RCS: Artworld DAOs (decentralized autonomous organizations) seem to offer the potential to generate greater equity for artists. But how can they serve as a model for the wider Web3 ecosystem?

Ruth Catlow & Penny Rafferty: Artworld DAOs model a kind of experimental social play with artistic, historical, political, and technological systems as a way to approach artworld organizing. Kei Kreutler thinks of them as operationalized artist manifestos. In the book, she proposes that we draw on a wider pool of metaphors as we encode new organizations, delving into the organizational unconscious to guide us. Web3 can benefit from this approach. 

The core problems we address in the book are as follows: How might diverse communities be empowered to take collective action in their own interests? What new physical spaces and social relationships might these produce, generate, or service? What experiments might transform the primary status of artworks from speculative objects into narrative portals that might produce different social realities?

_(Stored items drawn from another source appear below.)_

(** The body of the loop of [positionCursorsToRender]. *)
Definition positionCursor (m : Measurements) (cursorToRender : CursorToRender)
    : M E CursorToRender :=
  let r := row (screenPosition cursorToRender) in
  let c := column (screenPosition cursorToRender) in
  let pixelTop' := pixelTopForScreenRow m r in
  let* pixelLeft' := pixelLeftForScreenRowAndColumn r c in
  let* pixelRight :=
    if columnWidth cursorToRender =? 0 then ret pixelLeft'
    else pixelLeftForScreenRowAndColumn r (c + 1) in
  ret {| screenPosition := screenPosition cursorToRender;
         columnWidth := columnWidth cursorToRender;
         pixelTop := Some pixelTop';
         pixelLeft := pixelLeft';
         pixelWidth := jsMinus pixelRight pixelLeft' |}.

Fixpoint positionCursors (m : Measurements) (cursors : list CursorToRender)
    : M E (list CursorToRender) :=
  match cursors with
  | [] => ret []
  | cursorToRender :: rest =>
      let* positioned := positionCursor m cursorToRender in
      let* others := positionCursors m rest in
      ret (positioned :: others)
  end.

Definition positionCursorsToRender : M E unit :=
  let* this := getComp in
  match measurements this with
  | None => throw
  | Some m =>
      let* cursors := positionCursors m (cursorsToRender this) in
      modifyComp (set_cursorsToRender cursors)
  end.

(** *** The update cycle and what triggers it *)

(** [longestLine !== this.previousLongestLine]: screen lines are compared
    by identity, which their [id] stands for. *)
Definition sameScreenLine (a b : option ScreenLine) : bool :=
  match a, b with
  | Some x, Some y => id x =? id y
  | None, None => true
  | _, _ => false
  end.

Definition updateSync : M E unit :=
  let* _ := modifyComp (set_updateScheduled false) in
  let* this := getComp in
  let* _ :=
    match nextUpdatePromise this with
    | Some _ =>
        match resolveNextUpdatePromise this with
        | Some p =>
            let* _ := resolvePromise p in
            modifyComp (fun this =>
              set_resolveNextUpdatePromise None
                (set_nextUpdatePromise None this))
        | None => throw
        end
    | None => ret tt
    end in
  let* this := getComp in
  let* stale :=
    match staleMeasurements this with
    | Some stale => ret stale
    | None => throw
    end in
  let* _ :=
    if editorDimensions stale
    then let* _ := measureEditorDimensions in ret tt
    else ret tt in
  let* longestLine := getLongestScreenLine in
  let* this := getComp in
  let measureLongestLine :=
    negb (sameScreenLine longestLine (previousLongestLine this)) in
  let* _ :=
    if measureLongestLine
    then modifyComp (fun this =>
           set_previousLongestLine longestLine
             (set_longestLineToMeasure longestLine this))
    else ret tt in
  let* _ := modifyComp (set_horizontalPositionsToMeasure []) in
  let* _ := etchUpdateSync in
  let* _ :=
    if measureLongestLine then measureLongestLineWidth longestLine
    else ret tt in
  let* _ := queryCursorsToRender in
  let* _ := measureHorizontalPositions in
  let* _ := positionCursorsToRender in
  etchUpdateSync.

(** The callback [scheduleUpdate] hands to the scheduler. *)
Definition scheduledUpdate : M E unit :=
  let* this := getComp in
  if updateScheduled this then updateSync else ret tt.

Definition scheduleUpdate : M E unit :=
  let* this := getComp in
  if updatedSynchronously this then updateSync
  else if negb (updateScheduled this)
       then let* _ := modifyComp (set_updateScheduled true) in
            updateDocument
       else ret tt.

(** [update (props)] *)
Definition update (rowsPerTile : option Z) : M E unit :=
  let* _ := modifyComp (set_rowsPerTileProp rowsPerTile) in
  scheduleUpdate.

Definition didShow : M E unit :=
  let* this := getComp in
  if negb (visible this) then
    let* _ := modifyComp (set_visible true) in
    let* _ := emit (EvSetModelVisible true) in
    let* _ := modifyExt (setVisible H true) in
    let* _ := match measurements this with
              | None => performInitialMeasurements
              | Some _ => ret tt
              end in
    updateSync
  else ret tt.

Definition didHide : M E unit :=
  let* this := getComp in
  if visible this then
    let* _ := modifyComp (set_visible false) in
    let* _ := emit (EvSetModelVisible false) in
    modifyExt (setVisible H false)
  else ret tt.

Definition didFocusHiddenInput : M E unit :=
  let* this := getComp in
  if negb (focused this) then
    let* _ := modifyComp (set_focused true) in
    scheduleUpdate
  else ret tt.

(** [didBlurHiddenInput (event)]; [toEditor] tells whether the focus
    went to the editor element itself. *)
Definition didBlurHiddenInput (toEditor : bool) : M E unit :=
  if negb toEditor then
    let* _ := modifyComp (set_focused false) in
    scheduleUpdate
  else ret tt.

Definition didScroll : M E unit :=
  let* _ := measureScrollPosition in
  updateSync.

Definition didResize : M E unit :=
  let* changed := measureEditorDimensions in
  if changed then scheduleUpdate else ret tt.

(** The selection model's change notification, which [observeModel]
    subscribes [scheduleUpdate] to. *)
Definition didUpdateSelections : M E unit := scheduleUpdate.
(** * Split_Wise: the ledger accounting engine of [script.js]

    A shallow embedding of the three engine functions of the application
    ([computeSplits], [calculateNetBalances], [calculateSimplifiedDebts]) and
    of the form handler that calls the first one, followed by the properties
    claimed of them.

    JavaScript numbers are IEEE 754 binary64 values; they are modelled by
    Rocq's primitive [float]s, which are the same binary64 values with the
    same correctly rounded operations, so that every definition below can be
    evaluated on concrete inputs and gives the value the script computes. *)

From Stdlib Require Import Reals Lra.
From Stdlib Require Import ZArith List String Bool Uint63 Floats Sorted Permutation Lia.
Import ListNotations.

Set Warnings "-inexact-float".
Local Open Scope string_scope.
Local Open Scope float_scope.
Local Open Scope list_scope.

(* ================================================================== *)
(** ** JavaScript numbers *)

Module JS.

(** The binary64 value nearest to an integer (exact below 2^53). *)
Definition of_Z (z : Z) : float :=
  SF2Prim (binary_normalize prec emax z 0 false).

(** [array.length] as a number (an array has fewer than 2^32 elements). *)
Definition of_nat (n : nat) : float := of_uint63 (Uint63.of_Z (Z.of_nat n)).

(** [ToNumber] of a property read: a missing property is [undefined],
    and [ToNumber(undefined)] is [NaN]. *)
Definition toNumber (v : option float) : float :=
  match v with
  | Some x => x
  | None => nan
  end.

(** [Math.min(x, y)]: [NaN] if either argument is, and [-0] below [+0]. *)
Definition Math_min (x y : float) : float :=
  if is_nan x || is_nan y then nan
  else if x <? y then x
  else if y <? x then y
  else if get_sign x then x else y.

Definition Math_abs (x : float) : float := abs x.

(** [Math.floor(x)]: the largest integer not above [x]; [NaN], the
    infinities and both zeros are returned unchanged. *)
Definition Math_floor (x : float) : float :=
  match Prim2SF x with
  | S754_finite s m e =>
      if (0 <=? e)%Z then x
      else
        let q := Z.shiftr (cond_Zopp s (Zpos m)) (- e) in
        if (q =? 0)%Z then zero else of_Z q
  | _ => x
  end.

(** The integer [n] for which [n / 100] is nearest to [m * 2^e], the
    larger one on a tie (step "let n be an integer for which n / 10^f - x
    is as close to zero as possible" of [Number.prototype.toFixed]). *)
Definition round_half_up_x100 (m : positive) (e : Z) : Z :=
  if (0 <=? e)%Z then Z.shiftl (Zpos m * 100) e
  else Z.shiftr (Zpos m * 200 + Z.shiftl 1 (- e)) (- e + 1).

(** [parseFloat(x.toFixed(2))].  [toFixed] prints the decimal [n / 100]
    (with the sign of [x], so a small negative [x] prints "-0.00"), and
    [parseFloat] reads it back as the nearest binary64 value.  From 1e21
    on [toFixed] prints [x] itself, which [parseFloat] reads back. *)
Definition toFixed2 (x : float) : float :=
  match Prim2SF x with
  | S754_nan => nan
  | S754_infinity _ => x
  | S754_zero _ => zero
  | S754_finite s m e =>
      if (0 <=? e)%Z && (10 ^ 21 <=? Z.shiftl (Zpos m) e)%Z then x
      else
        match round_half_up_x100 m e with
        | Zpos n =>
            SF2Prim (SFdiv prec emax (S754_finite s n 0) (S754_finite false 100 0))
        | _ => if s then neg_zero else zero
        end
  end.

The art world is a test bed for the wider world we live in. Our hope is that the concepts, experiments, and imaginaries that underpin our research leak out so that DAOs can serve as vehicles for equity as well as translocal governance, consensus building, and micro-gridded revolts.

The problems that artworld DAOs seek to address: disenfranchisement, class conflict, gender inequality, and the impotence of current collective architecture are not unique to the art world. DAOs can therefore offer knowledge and tools to other communities.

That said, we do not advocate a “one-size-fits-all” methodology, meaning that the findings of one community should not be implemented by another without assessing its own needs. Above all, DAOs should be adaptable to the community that uses them, and not subject to outside influence. 

R Catlow and P Rafferty, Radical Friends — Decentralised Autonomous Organisations and the Arts, 2022. Cover design by Marijn Degenaar

RCS: What are you seeking to achieve with your new publication, Radical Friends (2022)? 

RC & PR: The activation of a global mesh network of radical friendship. This book was inspired by a number of figures external to the Web3 space — from Octavia E. Butler, who highlighted our need to reassess change and run with chaos, to Simone Weil, who stressed that our political, spiritual, and social uprootedness demands “real, active and natural participation in the life of a community.”¹ Entangling such visionary thinkers with our own experience of DAOs, the book seeks, in the words of Rhea Myers, to “Let a thousand DAOs bloom” by offering tools of demystification, interdependence, and consensus building.² 

Myers herself analyzes the aesthetic, epistemological, and ontological potential of DAOs in the art world for art-making, collecting, curating, commissioning, critiquing, performing, enacting, and collaborating. But the book also shows how “the new rhizome of roles and incentives” that DAOs create can destabilize our critical certainties. In talking about the book, Amy Ireland encapsulates the moment, saying: “Web 3 diagonalises the principles of Web 1 and Web 2. Binaries are dead. Everything is both good and evil, emancipatory and oppressive, singular and infinitely replicable.”

Right now, we see artists experimenting with technologies that the art world would ordinarily avoid and in ways that the blockchain community might miss. These include Terra0’s automated resilience tools for ecosystems, which started out as a prototype for a self-owning forest, and the DisCo Coop’s support system for democratic workplaces. This is why the book advances the interests of radical friendship. Because if the field of what is possible is to be reset in the febrile economic-ecological-social networks enabled and activated by DAOs, then it is increasingly important to find common cause and collective good. For while our techno-social worlds become evermore complex and bewildering, the bond of friendship is understood and valued in all societies. It is this spirit of radical care that we want to activate in and beyond our artworld DAO experimentation.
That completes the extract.